Luke percebe que o desespero de Elektra é genuíno, abaixa a cabeça, olha para baixo, reflete por mais alguns segundos, respira fundo, ergue a cabeça e olha para ela.

LUKE
Tudo bem. Irei ajudá-la, mas no momento estou muito ocupado. Volte amanhã neste mesmo horário.

Elektra respira aliviada e abre um sorriso.

ELEKTRA
Muito obrigada, Luke. Você não faz idéia do quanto isto é importante para mim.
LUKE
Não há de quê.

Os dois se encaram por alguns segundos, sem dizer uma palavra.

ELEKTRA
Então é isso. Não irei mais incomodá-lo. Virei aqui amanhã como combinamos.
LUKE
Tudo bem. Boa noite.
ELEKTRA
Tchau.

Elektra dá meia-volta e começa a caminhar, enquanto Luke permanece na entrada de sua casa olhando para ela.

LUKE
Você...

Elektra então pára, dá outra meia-volta e olha para Luke.

LUKE
...gostaria de entrar por um momento?

Elektra abre um sorriso, ainda olhando para Luke.

ELEKTRA
Adoraria.

Luke então sorri discretamente, abre a porta da frente completamente, ainda olhando para Elektra, que começa a caminhar em direção à porta. Ao passar pela porta e ao lado de Luke, os dois trocam um intenso olhar. Luke continua a olhar para Elektra enquanto fecha a porta.

LUKE
Fique à vontade. Gostaria de beber alguma coisa?
ELEKTRA
Apenas um copo d’água, por favor.
LUKE
Já volto.

Luke então se dirige para a cozinha, enquanto Elektra se senta no sofá da sala e percebe a música vinda do quarto de Luke. Luke regressa com um copo d’água na mão direita e o entrega para Elektra, que sorri novamente.

ELEKTRA
Obrigada.

Luke senta-se no sofá de frente ao que Elektra se encontra. Debruça-se, entrelaça os dedos das mãos e fica olhando para um ponto do chão. Elektra, ao perceber seu nervosismo, tenta deixá-lo mais à vontade.

ELEKTRA
Não sabia que você gostava de Genesis. Costuma se inspirar na música para escrever?
LUKE
Quando minha inspiração não flui naturalmente, sim.
ELEKTRA
Costumo me inspirar em Bob Dylan para escrever.
LUKE
Por isso você tem dificuldade para tal.

Elektra sorri para Luke, que sorri para ela de volta. Ambos abaixam a cabeça enquanto riem.

ELEKTRA
Eu não acredito que estou aqui, em sua casa.
LUKE
Por que é tão difícil de acreditar?
ELEKTRA
Nos conhecemos desde o início do segundo grau e, exceto por algumas vezes em que trocamos olhares distantes ou dissemos “olá” um para o outro, nunca chegamos realmente a conversar.
LUKE
De fato.
ELEKTRA
Poderíamos ter nos tornado grandes amigos.
LUKE
É, poderíamos.
ELEKTRA
Estamos perto da formatura.
LUKE
Já decidiu o que fará do futuro?
ELEKTRA
Ainda não. Talvez estude para ser uma fotógrafa profissional.
LUKE
É uma bela profissão.
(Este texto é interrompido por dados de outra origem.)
(* ===== verification/Roundtrip.v ===== *)
(** * What is created is read back

    A transaction that [CreateTransaction] answered with is the one that
    [GetTransactionStatus] finds: the amount went from [float64] through a
    decimal literal and NUMERIC(18,2) and back, unchanged. *)

From S2P Require Import Prelude GoNum TxId Float64 Domain Sql Postgres Transfer Bank Redis Queue World Reference.
From S2P Require Import Session Repository TransactionService Ledger System.

Section roundtrip.
Context {P R A C : Type} `{PgDriver P, RedisServer R, AmqpLib A, Clock C}.
Context `{!PgLaws P, !PgLiteral P, JSON TxMessage, JSON Transaction}.
#[local] Abbreviation World := (World P R A C).

(** The row of [tx] is stored under its identifier. *)
Definition stored (tx : Transaction) (w : World) : Prop :=
  exists r, tx_row pg_literal pg_timestamptz tx = Some r /\ transactions (tables w) !! ID tx = Some r.

(** [tx'] is what a reader sees of the stored [tx]. *)
Definition read_back (tx tx' : Transaction) : Prop :=
  ID tx' = ID tx /\ SourceAccount tx' = SourceAccount tx /\ DestAccount tx' = DestAccount tx /\
  Amount tx' = Amount tx /\ TxStatus tx' = TxStatus tx /\ CreatedAt tx' = pg_timestamptz (CreatedAt tx).

(** Whole cents go through NUMERIC(18,2) unchanged. *)
Lemma scan_numeric_exact a k : fair_amount a k -> scan_numeric k = a.
Proof.
  intros [(Hv & Hf & Hp) (q & Hq & He)]. unfold scan_numeric.
  rw (f64_of_frac_ratio k 100 (fnum q) (fden q)); [lia|].
  destruct (pg_literal_back a q Hv Hf Hq) as (_ & Hs & _).
  apply fscaled_inj; [apply f64_of_frac_valid|done|by rw Hs|done].
Qed.

Lemma stored_read tx k w r : fair_amount (Amount tx) k -> stored tx w ->
  transactions (tables w) !! ID tx = Some r -> read_back tx (scan_tx (ID tx) r).
Proof.
  intros Hf (r' & Hrow & Hst) Hr. rw Hr in Hst. injection Hst as <-.
  pose proof (tx_row_exact tx r k (proj2 Hf) Hrow) as Hpo. injection Hpo as Es Ed Ek Est.
  unfold read_back, scan_tx. cbn. rw Es Ed Ek Est (scan_numeric_exact _ _ Hf). split_and!; try done.
  unfold tx_row in Hrow. by case_all.
Qed.

Lemma insert_stored tx tb tb' : sql_step (InsertTx tx) tb tb' ->
  exists r, tx_row pg_literal pg_timestamptz tx = Some r /\ transactions tb' !! ID tx = Some r.
Proof.
  intros [now Hi]. cbn in Hi. unfold insert_tx in Hi. destruct (tx_row _ _ tx) as [r|]; [|done].
  case_all. exists r. split; [done|]. apply lookup_insert_eq.
Qed.

Context (s : transactionService World) (h : option DB).
Context (Hrepo : svc_repo s = postgres.NewTransactionRepository Primary h).

Lemma createAsync_stored tx w :
  wp (createAsync s tx) (fun r w' => forall tx', r = Ok tx' -> tx' = set_status StatusPending tx /\ stored tx' w') w.
Proof.
  unfold createAsync. rw Hrepo. wp_steps. cbn [Save UpdateStatus postgres.NewTransactionRepository].
  unfold postgres.Save, postgres.UpdateStatus, on_pg. wp_steps. wp_apply pg_exec_law.
  intros [u|e] p1 Hp1; wp_steps; [|done]. case_match; wp_steps; [|done].
  unfold on_queue. wp_steps. apply wp_of. intros [u'|e] ca _; wp_steps; [|by apply wp_of].
  intros tx' [= <-]. split; [done|]. by eapply insert_stored.
Qed.

Lemma createSync_stored tx w : transactions (tables w) !! ID tx = None ->
  wp (createSync s tx) (fun r w' => forall tx', r = Ok tx' -> tx' = set_status StatusCompleted tx /\ stored tx' w') w.
Proof.
  intros Hn. wp_apply createSync_spec. intros [tx1|e] w1 Ho tx' [= <-]. destruct Ho as [-> (_ & _ & Hrun)].
  split; [done|]. destruct (transfer_inv _ _ _ _ _ _ Hrun) as (q & n1 & tb1 & n2 & tb2 & _ & S1 & S2 & S3).
  apply update_balance_Some in S1 as (_ & _ & E1 & _), S2 as (_ & _ & E2 & _).
  inversion S3 as [|n ??? tb3 ? S4 S5]; subst. inversion S5; subst. eapply (insert_stored _ tb2).
  exists n. cbn in *. unfold upsert_tx in S4. cbn in S4. rw E2 E1 Hn in S4. by case_match.
Qed.

Lemma CreateTransaction_stored input w :
  svc_db s = true -> (forall n, w_counter w < n -> transactions (tables w) !! format_id n = None) ->
  0 <= w_counter w < max_int64 ->
  wp (CreateTransaction s input) (fun r w' => forall tx, r = Ok tx -> Amount tx = in_amount input /\ stored tx w') w.
Proof.
  intros Hd Hfresh Hc. apply CreateTransaction_run. intros t now w1 (Ep & _) Ec. set (tx := new_tx input _ now).
  assert (transactions (tables w1) !! ID tx = None) as Hn.
  { unfold tables. rw Ep. apply Hfresh. by apply next_id_gt. }
  assert (forall (m : M World (result Transaction)) st,
    wp m (fun r w' => forall tx', r = Ok tx' -> tx' = set_status st tx /\ stored tx' w') w1 ->
    wp m (fun r w2 => forall w3, same_stores w2 w3 -> w_counter w3 = w_counter w2 ->
      forall tx', r = Ok tx' -> Amount tx' = in_amount input /\ stored tx' w3) w1) as Hpath.
  { intros m st Hm. wp_apply Hm. intros r w2 Hr w3 (Ep3 & _) _ tx' ->. destruct (Hr _ eq_refl) as [-> Hs].
    split; [done|]. unfold stored, tables in *. by rw Ep3. }
  unfold create_path. destruct (svc_queue s); [by eapply Hpath, createAsync_stored|].
  rw Hd. by eapply Hpath, createSync_stored.
Qed.

(** [GetTransactionStatus] without a cache. *)
Lemma GetTransactionStatus_stored tx k w : svc_redis s = false -> h = None -> reads_definite P Primary ->
  fair_amount (Amount tx) k -> stored tx w ->
  wp (GetTransactionStatus s (ID tx)) (fun r _ => exists tx', r = Ok tx' /\ read_back tx tx') w.
Proof.
  intros Hred -> Hdef Hf Hst. unfold GetTransactionStatus, load_tx_status. rw Hred Hrepo. wp_steps.
  apply wp_logger_Set. intros e1. wp_steps. cbn [GetByID postgres.NewTransactionRepository].
  unfold postgres.GetByID, on_pg. wp_steps. cbn [postgres.replica postgres.new_pools].
  pose proof (Hdef (ID tx) (w_pg w)) as Hok. pose proof (pg_get_tx_law Primary (ID tx) (w_pg w)) as Hlaw.
  unfold wp at 1. unfold wp in Hok, Hlaw. cbn [w_pg set_event].
  destruct (pg_get_tx Primary (ID tx) (w_pg w)) as [[row|e] p]; [|done]. destruct Hlaw as [_ ->]. cbn [pg_view].
  destruct Hst as (r & Hrow & Hr). pose proof Hr as Hr'. unfold tables in Hr'. rw Hr'. wp_steps.
  apply wp_logger_Set. intros e2. wp_steps. eexists. split; [done|].
  eapply stored_read; [exact Hf|by exists r|exact Hr].
Qed.
End roundtrip.

(** C6: on a primary database whose reads do not fail, without a cache and
    without a replica, with the queue or without: what [CreateTransaction]
    answers with, for an amount of whole cents and an identifier that is not
    taken, is what a [GetTransactionStatus] right after it reads: the same
    identifier, accounts, amount and status.  The amount of whole cents
    survives the way from [float64] to a decimal literal, to NUMERIC(18,2), and
    back, bit for bit; other amounts are accepted too, and do not. *)
Theorem created_transaction_is_read {P R A C}
    `{PgDriver P, RedisServer R, AmqpLib A, Clock C, !PgLaws P, !PgLiteral P, JSON TxMessage, JSON Transaction}
    (s : transactionService (World P R A C)) input k (w : World P R A C) :
  svc_db s = true -> svc_redis s = false -> svc_repo s = postgres.NewTransactionRepository Primary None ->
  reads_definite P Primary -> fair_amount (in_amount input) k ->
  (forall n, w_counter w < n -> transactions (tables w) !! format_id n = None) -> 0 <= w_counter w < max_int64 ->
  wp (CreateTransaction s input) (fun r w1 => forall tx, r = Ok tx ->
    wp (GetTransactionStatus s (ID tx)) (fun r2 _ => exists tx2, r2 = Ok tx2 /\ read_back (P := P) tx tx2) w1) w.
Proof.
  intros Hd Hred Hrepo Hdef Hf Hfresh Hc. wp_apply (CreateTransaction_stored s None Hrepo); [done..|].
  intros r w1 Hr tx ->. destruct (Hr tx eq_refl) as [Ha Hs]. eapply GetTransactionStatus_stored; try done. by rw Ha.
Qed.

(** The service of [System.sure_start], without the queue. *)
Definition sure_service : transactionService SureWorld :=
  mkTxService (postgres.NewTransactionRepository Primary None) true false false (30 * Second).

Lemma created_transaction_is_read_witness :
  wp (CreateTransaction sure_service (mkInput 1001 1002 amount_30)) (fun r w1 => forall tx, r = Ok tx ->
    wp (GetTransactionStatus sure_service (ID tx)) (fun r2 _ => exists tx2, r2 = Ok tx2 /\
      read_back (P := SurePg) tx tx2) w1) sure_start.
Proof.
  apply (created_transaction_is_read sure_service (mkInput 1001 1002 amount_30) 3000 sure_start).
  - reflexivity.
  - reflexivity.
  - reflexivity.
  - exact (SurePg_reads Primary).
  - exact fair_30.
  - reflexivity.
  - split; vm_compute; congruence.
Defined.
Combina com você.

Elektra sorri timidamente e olha para o lado. Olha novamente para Luke.

ELEKTRA
E você? O que acha que a vida o reserva?
LUKE
Quero apenas escrever sobre o que gosto e apreciar o trabalho de outras pessoas.
ELEKTRA
E sobre o que está tentando escrever agora?
LUKE
O vazio que a solidão me traz.

Elektra adquire imediatamente uma expressão triste. Luke continua olhando para ela, mudo. Elektra coloca o copo já vazio sobre a mesinha em frente ao sofá.

ELEKTRA
É melhor eu ir agora.

Elektra se levanta do sofá. Luke levanta-se logo em seguida. Ambos caminham em direção à porta. Luke a abre lentamente para que Elektra possa sair.

ELEKTRA
Obrigada por ter me convidado a entrar.

Luke apenas afirma gesticulando a cabeça, olhando para Elektra.

ELEKTRA
Então, até amanhã.
LUKE
Até.

Elektra sai da casa. Luke fecha a porta e segue para a janela, se escondendo atrás da cortina minimamente aberta, observando Elektra ir embora. Elektra, ao dar alguns passos, se distanciando da casa, olha para trás, em direção à porta, ainda com uma expressão de tristeza. Luke segue olhando firmemente para ela. Elektra volta a olhar para frente e segue seu caminho. Luke dá um leve sorriso e fecha a cortina completamente.